Extracted records:
# # # # #

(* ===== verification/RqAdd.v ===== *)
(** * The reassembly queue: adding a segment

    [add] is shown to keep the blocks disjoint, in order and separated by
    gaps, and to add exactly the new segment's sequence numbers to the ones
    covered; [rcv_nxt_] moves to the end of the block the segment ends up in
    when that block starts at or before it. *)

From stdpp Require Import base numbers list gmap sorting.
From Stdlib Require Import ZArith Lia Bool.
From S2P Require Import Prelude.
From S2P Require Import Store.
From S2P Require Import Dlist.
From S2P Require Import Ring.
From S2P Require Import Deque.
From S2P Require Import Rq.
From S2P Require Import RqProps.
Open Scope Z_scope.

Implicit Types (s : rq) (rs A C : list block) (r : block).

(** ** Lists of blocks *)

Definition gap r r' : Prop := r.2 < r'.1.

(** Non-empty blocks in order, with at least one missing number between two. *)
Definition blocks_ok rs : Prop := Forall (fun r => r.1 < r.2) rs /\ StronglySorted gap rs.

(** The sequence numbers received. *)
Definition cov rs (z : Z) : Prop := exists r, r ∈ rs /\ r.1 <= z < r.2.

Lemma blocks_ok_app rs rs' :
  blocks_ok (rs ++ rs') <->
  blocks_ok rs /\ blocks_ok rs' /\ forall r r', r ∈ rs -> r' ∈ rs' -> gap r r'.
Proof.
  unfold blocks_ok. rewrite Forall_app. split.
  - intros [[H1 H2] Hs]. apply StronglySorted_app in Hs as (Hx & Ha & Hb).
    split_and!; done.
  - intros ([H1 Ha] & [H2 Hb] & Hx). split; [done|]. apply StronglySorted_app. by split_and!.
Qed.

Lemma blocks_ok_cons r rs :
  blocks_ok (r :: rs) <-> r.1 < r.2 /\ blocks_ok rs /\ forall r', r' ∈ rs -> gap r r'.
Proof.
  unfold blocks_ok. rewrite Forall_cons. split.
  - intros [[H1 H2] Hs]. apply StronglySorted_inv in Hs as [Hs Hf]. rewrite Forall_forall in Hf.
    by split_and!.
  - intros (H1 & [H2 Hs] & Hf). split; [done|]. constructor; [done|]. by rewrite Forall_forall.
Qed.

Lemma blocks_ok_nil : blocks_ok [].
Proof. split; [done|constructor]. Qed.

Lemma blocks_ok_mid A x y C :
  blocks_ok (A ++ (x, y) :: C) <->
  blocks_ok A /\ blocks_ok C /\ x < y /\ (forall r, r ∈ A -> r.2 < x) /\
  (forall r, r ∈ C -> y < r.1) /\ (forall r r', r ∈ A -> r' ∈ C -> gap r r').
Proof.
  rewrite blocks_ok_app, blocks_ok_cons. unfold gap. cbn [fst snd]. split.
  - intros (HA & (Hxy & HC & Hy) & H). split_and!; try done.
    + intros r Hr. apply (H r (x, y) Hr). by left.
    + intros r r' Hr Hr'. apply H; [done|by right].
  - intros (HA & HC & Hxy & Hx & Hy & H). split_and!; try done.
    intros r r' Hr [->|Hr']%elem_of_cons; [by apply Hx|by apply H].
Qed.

# # # # #

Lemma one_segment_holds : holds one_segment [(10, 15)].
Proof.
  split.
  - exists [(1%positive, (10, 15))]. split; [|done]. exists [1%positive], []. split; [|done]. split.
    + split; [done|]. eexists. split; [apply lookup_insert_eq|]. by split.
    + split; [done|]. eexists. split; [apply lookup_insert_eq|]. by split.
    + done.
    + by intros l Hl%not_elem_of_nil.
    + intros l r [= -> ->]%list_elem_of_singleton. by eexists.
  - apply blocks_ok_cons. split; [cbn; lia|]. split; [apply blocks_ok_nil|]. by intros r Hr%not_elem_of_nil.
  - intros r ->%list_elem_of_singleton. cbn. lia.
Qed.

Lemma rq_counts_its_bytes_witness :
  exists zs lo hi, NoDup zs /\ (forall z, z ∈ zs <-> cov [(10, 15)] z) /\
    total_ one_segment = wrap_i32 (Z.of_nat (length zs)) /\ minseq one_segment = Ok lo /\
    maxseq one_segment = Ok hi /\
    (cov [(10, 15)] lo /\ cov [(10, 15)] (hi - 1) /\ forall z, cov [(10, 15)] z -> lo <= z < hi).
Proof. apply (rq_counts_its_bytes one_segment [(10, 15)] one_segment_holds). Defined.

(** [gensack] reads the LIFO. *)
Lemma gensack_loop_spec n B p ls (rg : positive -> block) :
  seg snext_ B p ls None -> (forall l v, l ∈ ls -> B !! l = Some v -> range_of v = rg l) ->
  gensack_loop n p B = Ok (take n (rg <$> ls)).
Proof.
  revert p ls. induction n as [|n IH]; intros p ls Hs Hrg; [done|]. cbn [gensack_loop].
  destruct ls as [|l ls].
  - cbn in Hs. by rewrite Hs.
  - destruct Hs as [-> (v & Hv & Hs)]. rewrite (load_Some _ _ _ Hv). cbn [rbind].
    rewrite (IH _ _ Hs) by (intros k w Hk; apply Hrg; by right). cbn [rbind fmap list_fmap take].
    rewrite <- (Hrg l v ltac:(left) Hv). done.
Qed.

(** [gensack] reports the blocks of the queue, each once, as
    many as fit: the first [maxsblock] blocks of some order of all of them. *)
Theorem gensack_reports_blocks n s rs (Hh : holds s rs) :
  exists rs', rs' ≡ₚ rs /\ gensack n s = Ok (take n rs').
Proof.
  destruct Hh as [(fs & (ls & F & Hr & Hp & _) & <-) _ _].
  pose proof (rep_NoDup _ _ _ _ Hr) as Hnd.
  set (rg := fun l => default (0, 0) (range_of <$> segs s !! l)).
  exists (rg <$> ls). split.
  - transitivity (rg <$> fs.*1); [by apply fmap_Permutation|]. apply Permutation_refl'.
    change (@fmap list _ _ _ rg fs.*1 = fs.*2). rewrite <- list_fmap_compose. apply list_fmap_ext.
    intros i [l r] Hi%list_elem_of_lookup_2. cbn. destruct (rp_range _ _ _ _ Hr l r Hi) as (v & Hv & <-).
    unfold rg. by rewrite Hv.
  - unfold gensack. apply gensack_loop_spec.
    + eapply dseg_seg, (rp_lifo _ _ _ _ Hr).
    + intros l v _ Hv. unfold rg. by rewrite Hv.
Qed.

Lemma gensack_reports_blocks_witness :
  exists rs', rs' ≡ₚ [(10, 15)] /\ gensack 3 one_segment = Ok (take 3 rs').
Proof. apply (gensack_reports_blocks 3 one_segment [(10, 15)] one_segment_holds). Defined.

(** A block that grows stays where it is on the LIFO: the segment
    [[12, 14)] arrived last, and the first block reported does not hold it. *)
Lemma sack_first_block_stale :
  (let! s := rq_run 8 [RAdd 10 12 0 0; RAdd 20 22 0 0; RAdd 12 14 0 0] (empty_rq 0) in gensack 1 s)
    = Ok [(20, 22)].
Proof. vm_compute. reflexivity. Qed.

# # # # #

__PROBLEM__. Filter the entries down to the lines with the word "queue" in them.

__RESPONSE TO THIS EXERCISE__.
(** * The reassembly queue: adding a segment
(** [gensack] reports the blocks of the queue, each once, as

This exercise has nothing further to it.